▶ [What is required] Reproduce the entries. Match every word.

___ Source information

Lemma check_families_present df verbose families :
  forallb (fun family => negb (is_nil (family_cols (snd family) df))) families = true ->
  check_families df verbose families
  = (flat_map (family_events df verbose) families, OK tt).
Proof.
  induction families as [|family families IH]; [reflexivity|].
  cbn [forallb]. intros H. apply andb_prop in H as [Hf H].
  cbn [check_families flat_map]. rewrite check_family_run, (IH H).
  destruct (@test_equality_present df (snd family)) as [b Hb].
  { now destruct (family_cols (snd family) df). }
  rewrite Hb. reflexivity.
Qed.

Lemma written_flat_family df verbose families :
  written (flat_map (family_events df verbose) families) = [].
Proof.
  induction families as [|family families IH]; [reflexivity|].
  cbn [flat_map]. now rewrite written_app, family_events_written, IH.
Qed.

(** ** The check of the kernel names *)

Lemma assert_same_names_run df first rest :
  In first (keys (columns df)) ->
  (forall k, In k rest -> In k (keys (columns df))) ->
  assert_same_names df first rest
  = if forallb (fun k => col_eqb (column df first) (column df k)) rest
    then OK tt else Raise AssertionError.
Proof.
  intros Hf. induction rest as [|k rest IH]; intros Hr; [reflexivity|].
  cbn [assert_same_names forallb].
  rewrite (getitem_column _ _ Hf), (getitem_column df k) by (apply Hr; now left).
  cbn [bind]. fold (col_eqb (column df first) (column df k)).
  destruct (col_eqb (column df first) (column df k)); [|reflexivity].
  apply IH. intros k' Hk'. apply Hr. now right.
Qed.

Lemma namekeys_kept df k : In k (namekeys df) -> In k (keys (columns (kept df))).
Proof. unfold namekeys. intros H. now apply filter_In in H. Qed.

Lemma kept_keys df k : In k (keys (columns (kept df))) -> In k (keys (columns df)).
Proof.
  unfold kept. rewrite !keys_select. intros H.
  apply filter_In in H as [H _]. now apply filter_In in H.
Qed.

Lemma column_kept df k :
  In k (keys (columns (kept df))) -> column (kept df) k = column df k.
Proof.
  unfold kept. rewrite !keys_select, !column_select. intros H.
  apply filter_In in H as [H ->]. apply filter_In in H as [_ ->]. reflexivity.
Qed.

Lemma well_shaped_select p df : well_shaped df = true -> well_shaped (select p df) = true.
Proof.
  unfold well_shaped, select. cbn [columns nrows]. rewrite !forallb_forall.
  intros H kv Hkv. apply filter_In in Hkv as [Hkv _]. now apply H.
Qed.

(** The check passes exactly when no two copies differ. *)
Lemma names_check_agree df first rest :
  well_shaped df = true -> namekeys df = first :: rest ->
  copies_agree df ->
  forallb (fun k => col_eqb (column (kept df) first) (column (kept df) k)) rest = true.
Proof.
  intros Hw Hn Ha. apply forallb_forall. intros k Hk.
  assert (H1 : In first (namekeys df)) by (rewrite Hn; now left).
  assert (H2 : In k (namekeys df)) by (rewrite Hn; now right).
  rewrite !column_kept by now apply namekeys_kept.
  rewrite (Ha first k H1 H2). apply col_eqb_refl.
Qed.

Lemma names_check_disagree df first rest :
  well_shaped df = true -> namekeys df = first :: rest ->
  copies_disagree df ->
  forallb (fun k => col_eqb (column (kept df) first) (column (kept df) k)) rest = false.
Proof.
  intros Hw Hn (k1 & k2 & r & c1 & c2 & H1 & H2 & E1 & E2 & Hne).
  destruct (forallb _ rest) eqn:E; [|reflexivity]. exfalso.
  rewrite forallb_forall in E.
  assert (Hfirst : In first (namekeys df)) by (rewrite Hn; now left).
  assert (Hall : forall k, In k (namekeys df) -> column df k = column df first).
  { intros k Hk. rewrite Hn in Hk. destruct Hk as [<-|Hk]; [reflexivity|].
    specialize (E k Hk).
    rewrite !column_kept in E by (apply namekeys_kept; rewrite Hn; auto using in_eq, in_cons).
    symmetry. apply col_eqb_eq; [|exact E].
    rewrite !well_shaped_column; auto;
      apply kept_keys, namekeys_kept; rewrite Hn; auto using in_eq, in_cons. }
  rewrite (Hall k1 H1) in E1. rewrite (Hall k2 H2) in E2. congruence.
Qed.

(** ** The means of the timestamps *)

Lemma row_mean_ints cols r :
  (forall col, In col cols -> forallb is_int col = true /\ r < List.length col) ->
  exists m, row_mean cols r = OK m.
Proof.
  intros H. unfold row_mean.
  assert (E : exists vals,
            mapM (fun col => match nth_error col r with
                             | Some (Int z) => OK z
                             | Some (Text _) => Raise TypeError
                             | None => Raise IndexError
                             end) cols = OK vals).
  { induction cols as [|col cols IH]; [now exists []|].
    destruct (H col (or_introl eq_refl)) as [Hi Hr].
    destruct (nth_error col r) as [c|] eqn:En.
    2:{ apply nth_error_None in En. lia. }
    assert (Hc : is_int c = true).
    { rewrite forallb_forall in Hi. eapply Hi, nth_error_In, En. }
    destruct c as [s|z]; [discriminate|].
    destruct IH as [vals Hv]; [intros c Hc'; apply H; now right|].
    exists (z :: vals). cbn [mapM]. rewrite En. cbn [bind]. now rewrite Hv. }
  destruct E as [vals ->]. cbn [bind]. destruct vals; eauto.
Qed.

Lemma mean_axis1_ints names df :
  (forall k, In k names ->
             In k (keys (columns df)) /\ forallb is_int (column df k) = true
             /\ List.length (column df k) = nrows df) ->
  exists ms, mean_axis1 names df = OK ms /\ List.length ms = nrows df.
Proof.
  intros H. unfold mean_axis1.
  rewrite (mapM_ok _ (column df)) by (intros k Hk; apply getitem_column, H, Hk).
  cbn [bind].
  assert (G : forall rows, (forall r, In r rows -> r < nrows df) ->
                           exists ms, mapM (row_mean (map (column df) names)) rows = OK ms
                                      /\ List.length ms = List.length rows).
  { induction rows as [|r rows IH]; intros Hr; [now exists []|].
    destruct (@row_mean_ints (map (column df) names) r) as [m Hm].
    { intros col Hcol. apply in_map_iff in Hcol as (k & <- & Hk).
      destruct (H k Hk) as (_ & Hi & Hl). split; [exact Hi|].
      rewrite Hl. apply Hr. now left. }
    destruct IH as (ms & Hms & Hl); [intros r' Hr'; apply Hr; now right|].
    exists (m :: ms). cbn [mapM]. rewrite Hm. cbn [bind]. rewrite Hms.
    split; [reflexivity|]. cbn [List.length]. now rewrite Hl. }
  destruct (G (seq 0 (nrows df))) as (ms & Hms & Hl).
  { intros r Hr. apply in_seq in Hr. lia. }
  exists ms. split; [exact Hms|]. now rewrite Hl, length_seq.
Qed.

______

▶ [Solution to the exercise]
Lemma check_families_present df verbose families :
  forallb (fun family => negb (is_nil (family_cols (snd family) df))) families = true ->
  check_families df verbose families
  = (flat_map (family_events df verbose) families, OK tt).
Proof.
  induction families as [|family families IH]; [reflexivity|].
  cbn [forallb]. intros H. apply andb_prop in H as [Hf H].
  cbn [check_families flat_map]. rewrite check_family_run, (IH H).
  destruct (@test_equality_present df (snd family)) as [b Hb].
  { now destruct (family_cols (snd family) df). }
  rewrite Hb. reflexivity.
Qed.

Lemma written_flat_family df verbose families :
  written (flat_map (family_events df verbose) families) = [].
Proof.
  induction families as [|family families IH]; [reflexivity|].
  cbn [flat_map]. now rewrite written_app, family_events_written, IH.
Qed.

(** ** The check of the kernel names *)

Lemma assert_same_names_run df first rest :
  In first (keys (columns df)) ->
  (forall k, In k rest -> In k (keys (columns df))) ->
  assert_same_names df first rest
  = if forallb (fun k => col_eqb (column df first) (column df k)) rest
    then OK tt else Raise AssertionError.
Proof.
  intros Hf. induction rest as [|k rest IH]; intros Hr; [reflexivity|].
  cbn [assert_same_names forallb].
  rewrite (getitem_column _ _ Hf), (getitem_column df k) by (apply Hr; now left).
  cbn [bind]. fold (col_eqb (column df first) (column df k)).
  destruct (col_eqb (column df first) (column df k)); [|reflexivity].
  apply IH. intros k' Hk'. apply Hr. now right.
Qed.

Lemma namekeys_kept df k : In k (namekeys df) -> In k (keys (columns (kept df))).
Proof. unfold namekeys. intros H. now apply filter_In in H. Qed.

Lemma kept_keys df k : In k (keys (columns (kept df))) -> In k (keys (columns df)).
Proof.
  unfold kept. rewrite !keys_select. intros H.
  apply filter_In in H as [H _]. now apply filter_In in H.
Qed.

Lemma column_kept df k :
  In k (keys (columns (kept df))) -> column (kept df) k = column df k.
Proof.
  unfold kept. rewrite !keys_select, !column_select. intros H.
  apply filter_In in H as [H ->]. apply filter_In in H as [_ ->]. reflexivity.
Qed.

Lemma well_shaped_select p df : well_shaped df = true -> well_shaped (select p df) = true.
Proof.
  unfold well_shaped, select. cbn [columns nrows]. rewrite !forallb_forall.
  intros H kv Hkv. apply filter_In in Hkv as [Hkv _]. now apply H.
Qed.

(** The check passes exactly when no two copies differ. *)
Lemma names_check_agree df first rest :
  well_shaped df = true -> namekeys df = first :: rest ->
  copies_agree df ->
  forallb (fun k => col_eqb (column (kept df) first) (column (kept df) k)) rest = true.
Proof.
  intros Hw Hn Ha. apply forallb_forall. intros k Hk.
  assert (H1 : In first (namekeys df)) by (rewrite Hn; now left).
  assert (H2 : In k (namekeys df)) by (rewrite Hn; now right).
  rewrite !column_kept by now apply namekeys_kept.
  rewrite (Ha first k H1 H2). apply col_eqb_refl.
Qed.

Lemma names_check_disagree df first rest :
  well_shaped df = true -> namekeys df = first :: rest ->
  copies_disagree df ->
  forallb (fun k => col_eqb (column (kept df) first) (column (kept df) k)) rest = false.
Proof.
  intros Hw Hn (k1 & k2 & r & c1 & c2 & H1 & H2 & E1 & E2 & Hne).
  destruct (forallb _ rest) eqn:E; [|reflexivity]. exfalso.
  rewrite forallb_forall in E.
  assert (Hfirst : In first (namekeys df)) by (rewrite Hn; now left).
  assert (Hall : forall k, In k (namekeys df) -> column df k = column df first).
  { intros k Hk. rewrite Hn in Hk. destruct Hk as [<-|Hk]; [reflexivity|].
    specialize (E k Hk).
    rewrite !column_kept in E by (apply namekeys_kept; rewrite Hn; auto using in_eq, in_cons).
    symmetry. apply col_eqb_eq; [|exact E].
    rewrite !well_shaped_column; auto;
      apply kept_keys, namekeys_kept; rewrite Hn; auto using in_eq, in_cons. }
  rewrite (Hall k1 H1) in E1. rewrite (Hall k2 H2) in E2. congruence.
Qed.

(** ** The means of the timestamps *)

Lemma row_mean_ints cols r :
  (forall col, In col cols -> forallb is_int col = true /\ r < List.length col) ->
  exists m, row_mean cols r = OK m.
Proof.
  intros H. unfold row_mean.
  assert (E : exists vals,
            mapM (fun col => match nth_error col r with
                             | Some (Int z) => OK z
                             | Some (Text _) => Raise TypeError
                             | None => Raise IndexError
                             end) cols = OK vals).
  { induction cols as [|col cols IH]; [now exists []|].
    destruct (H col (or_introl eq_refl)) as [Hi Hr].
    destruct (nth_error col r) as [c|] eqn:En.
    2:{ apply nth_error_None in En. lia. }
    assert (Hc : is_int c = true).
    { rewrite forallb_forall in Hi. eapply Hi, nth_error_In, En. }
    destruct c as [s|z]; [discriminate|].
    destruct IH as [vals Hv]; [intros c Hc'; apply H; now right|].
    exists (z :: vals). cbn [mapM]. rewrite En. cbn [bind]. now rewrite Hv. }
  destruct E as [vals ->]. cbn [bind]. destruct vals; eauto.
Qed.

Lemma mean_axis1_ints names df :
  (forall k, In k names ->
             In k (keys (columns df)) /\ forallb is_int (column df k) = true
             /\ List.length (column df k) = nrows df) ->
  exists ms, mean_axis1 names df = OK ms /\ List.length ms = nrows df.
Proof.
  intros H. unfold mean_axis1.
  rewrite (mapM_ok _ (column df)) by (intros k Hk; apply getitem_column, H, Hk).
  cbn [bind].
  assert (G : forall rows, (forall r, In r rows -> r < nrows df) ->
                           exists ms, mapM (row_mean (map (column df) names)) rows = OK ms
                                      /\ List.length ms = List.length rows).
  { induction rows as [|r rows IH]; intros Hr; [now exists []|].
    destruct (@row_mean_ints (map (column df) names) r) as [m Hm].
    { intros col Hcol. apply in_map_iff in Hcol as (k & <- & Hk).
      destruct (H k Hk) as (_ & Hi & Hl). split; [exact Hi|].
      rewrite Hl. apply Hr. now left. }
    destruct IH as (ms & Hms & Hl); [intros r' Hr'; apply Hr; now right|].
    exists (m :: ms). cbn [mapM]. rewrite Hm. cbn [bind]. rewrite Hms.
    split; [reflexivity|]. cbn [List.length]. now rewrite Hl. }
  destruct (G (seq 0 (nrows df))) as (ms & Hms & Hl).
  { intros r Hr. apply in_seq in Hr. lia. }
  exists ms. split; [exact Hms|]. now rewrite Hl, length_seq.
Qed.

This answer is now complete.